__Work request__: The required answer is each line in the entries below where "respond" occurs.

[Collected data entries]
(** * Further vocabulary: well-formed supervisor output *)

Fixpoint no_space (s : string) : bool :=
  match s with
  | EmptyString => true
  | String c r => negb (PyStr.isspace c) && no_space r
  end.

Fixpoint no_linebreak (s : string) : bool :=
  match s with
  | EmptyString => true
  | String c r => negb (PyStr.is_linebreak c) && no_linebreak r
  end.

(** One line of [supervisorctl status]: the name, the state and the rest
    (pid, uptime or a reason). *)
Record status_row := { row_name : string; row_state : string; row_rest : string }.

Definition row_ok (r : status_row) : Prop :=
  row_name r <> "" /\ no_space (row_name r) = true
  /\ row_state r <> "" /\ no_space (row_state r) = true
  /\ no_linebreak (row_rest r) = true.

Definition render_row (r : status_row) : string :=
  row_name r ++ " " ++ row_state r ++ " " ++ row_rest r ++ Demo.nl.

Fixpoint render_rows (rows : list status_row) : string :=
  match rows with
  | [] => ""
  | r :: rows' => render_row r ++ render_rows rows'
  end.

(** * Further vocabulary: probing the display *)

(** Neither [xset] nor [xdpyinfo] is installed: spawning a default probe
    fails with [FileNotFoundError]. *)
Definition tools_missing (orc : Oracle) : Prop :=
  forall w cmd, In cmd probes ->
    exists d, respond orc w cmd = (d, SpawnFails FileNotFoundError).

(** The healthy demonstration host, without the two probe tools. *)
Definition no_tools_oracle : Oracle :=
  {| respond := fun w args =>
       match args with
       | ["xset"; "q"] | ["xdpyinfo"] => (5%positive, SpawnFails FileNotFoundError)
       | _ => respond (Demo.oracle (Demo.healthy true)) w args
       end;
     path_exists := fun _ _ => true |}.

(** The last action before [s'] was a probe of the display that exited with
    status 0. *)
Definition probe_succeeded (cfg : Config) (orc : Oracle) (s' : Sys) : Prop :=
  exists sq cmd p,
    run_cmd orc cmd (sec 3) sq = (Returned p, s')
    /\ returncode p = 0
    /\ is_x_probe cfg (Spawn cmd (sec 3)) = true.

(** * The HTTP front (lines 55-63 and 317-435) *)

(** ** Client logging settings (lines 59-62) *)

Record LogConfig := {
  LOG_CLIENT : bool;
  LOG_CLIENT_TTL_SEC : Z;
  LOG_CLIENT_MAX_UA : Z;
  LOG_CLIENT_MAX_REF : Z
}.

Definition log_off_words : list string := ["0"; "false"; "no"; "off"].

(** The switch is read from the environment; the three numbers are read
    with [float(...)] and [int(...)] and given already converted, the
    window in milliseconds. *)
Definition load_log_config (environ : gmap string string) (ttl max_ua max_ref : Z)
  : LogConfig :=
  {| LOG_CLIENT :=
       negb (bool_decide
               (PyStr.lower (PyStr.strip (environ_get environ "TOOLBAR_LOG_CLIENT" "1"))
                ∈ log_off_words));
     LOG_CLIENT_TTL_SEC := ttl;
     LOG_CLIENT_MAX_UA := max_ua;
     LOG_CLIENT_MAX_REF := max_ref |}.

(** ** Strings of the HTTP front *)

(** [s[:k]] for [k >= 0] *)
Fixpoint str_take (k : nat) (s : string) : string :=
  match k, s with
  | S k', String c r => String c (str_take k' r)
  | _, _ => EmptyString
  end.

(** [s.split(sep)] for a separator of one character: never an empty list. *)
Fixpoint split_on (sep : ascii) (s : string) : list string :=
  match s with
  | EmptyString => [EmptyString]
  | String c r =>
      if Ascii.eqb c sep then EmptyString :: split_on sep r
      else match split_on sep r with
           | w :: ws => String c w :: ws
           | [] => [String c EmptyString]
           end
  end.

(** [_clip(s, n)] (lines 317-323); [None] is the absent text. *)
Definition _clip (s : option string) (n : Z) : string :=
  match s with
  | None => ""
  | Some s =>
      if Z.of_nat (String.length s) <=? n then s
      else str_take (Z.to_nat (Z.max 0 (n - 3))) s ++ "..."
  end.

(** ** Requests, and the state of the server *)

(** A request as the handler sees it: [urlparse] and [parse_qs] are the
    library's, so the path and the values of [force] come parsed (no value
    when the query has none; [parse_qs] drops blank ones), the headers are
    a lookup by name, and the peer address is [self.client_address[0]]. *)
Record Request := {
  url_path : string;
  force_values : list string;
  headers : string -> option string;
  client_address : string
}.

__Answer to the exercise__:
    exists d, respond orc w cmd = (d, SpawnFails FileNotFoundError).
  {| respond := fun w args =>
       | _ => respond (Demo.oracle (Demo.healthy true)) w args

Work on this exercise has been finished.